Stored data entries:
Lemma conserves_apply_op op t :
  outstanding (apply_op op t).1 ++ (reply_sender <$> (apply_op op t).2)
  ≡ₚ option_list (new_reply op) ++ outstanding t.
Proof.
  destruct op as [| | | | | | |now [id|] mode r| |]; cbn [new_reply option_list app].
  - by apply conserves_modify.
  - apply conserves_reset.
  - apply conserves_set_catch_up.
  - apply conserves_set_current.
  - apply conserves_register.
  - repeat apply conserves_then; auto with tracker; [by apply conserves_modify|].
    intros t1. unfold record_ack. destruct (pending t1 !! lsn) as [op|] eqn:Hop; [|apply conserves_notify].
    set (op' := op <| acked_by ::= _ |>). set (t2 := t1 <| pending ::= <[lsn := op']> |>).
    assert (outstanding t2 ≡ₚ outstanding t1) as Ht2.
    { rewrite (outstanding_delete t2 lsn op') by (simpl; apply lookup_insert_eq).
      rewrite (outstanding_delete t1 lsn op Hop). subst t2; simpl. unfold over; simpl.
      unfold outstanding; simpl. by rewrite delete_insert_eq. }
    case_match; [|by simpl; rewrite app_nil_r].
    rewrite <-Ht2. repeat apply conserves_then; auto with tracker.
  - apply conserves_fail_all.
  - cbn [apply_op]. unfold wait_for_catch_up_tracked. autorewrite with tracker_rw.
    rewrite fmap_app, <-(conserves_remove_waiter id t).
    change (option_list (Some r)) with [r]. rewrite (app_assoc [r]).
    change ([r] ++ ?l) with (r :: l). rewrite <-(conserves_wait_inner now (Some id) mode r), <-!app_assoc.
    f_equiv. apply Permutation_app_comm.
  - apply conserves_wait_inner.
  - apply conserves_remove_waiter.
  - apply conserves_expire_due.
Qed.

(** ** Commits are backed by acknowledgements *)

(** Steps that only take writes out of [pending] and keep the configuration. *)
Definition shrinks (f : step) : Prop :=
  ∀ t, pending (f t).1 ⊆ pending t ∧ config (f t).1 = config t.

(** Steps that answer no write with success. *)
Definition quiet (f : step) : Prop := ∀ t r lsn, OpReply r (Ok lsn) ∉ (f t).2.

Lemma shrinks_then f g : shrinks f → shrinks g → shrinks (f >>> g).
Proof.
  intros Hf Hg t. autorewrite with tracker_rw.
  destruct (Hf t) as [Hp Hc], (Hg (f t).1) as [Hp' Hc'].
  split; [by etrans|by rewrite Hc'].
Qed.

Lemma shrinks_for_each {A} (l : list A) body : (∀ x, shrinks (body x)) → shrinks (for_each l body).
Proof. intros Hb. induction l as [|x l IH]; simpl; [by intros t|by apply shrinks_then]. Qed.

Task objective:
A single figure is required: how many lines above contain the word "Definition".

Solution to the exercise:
2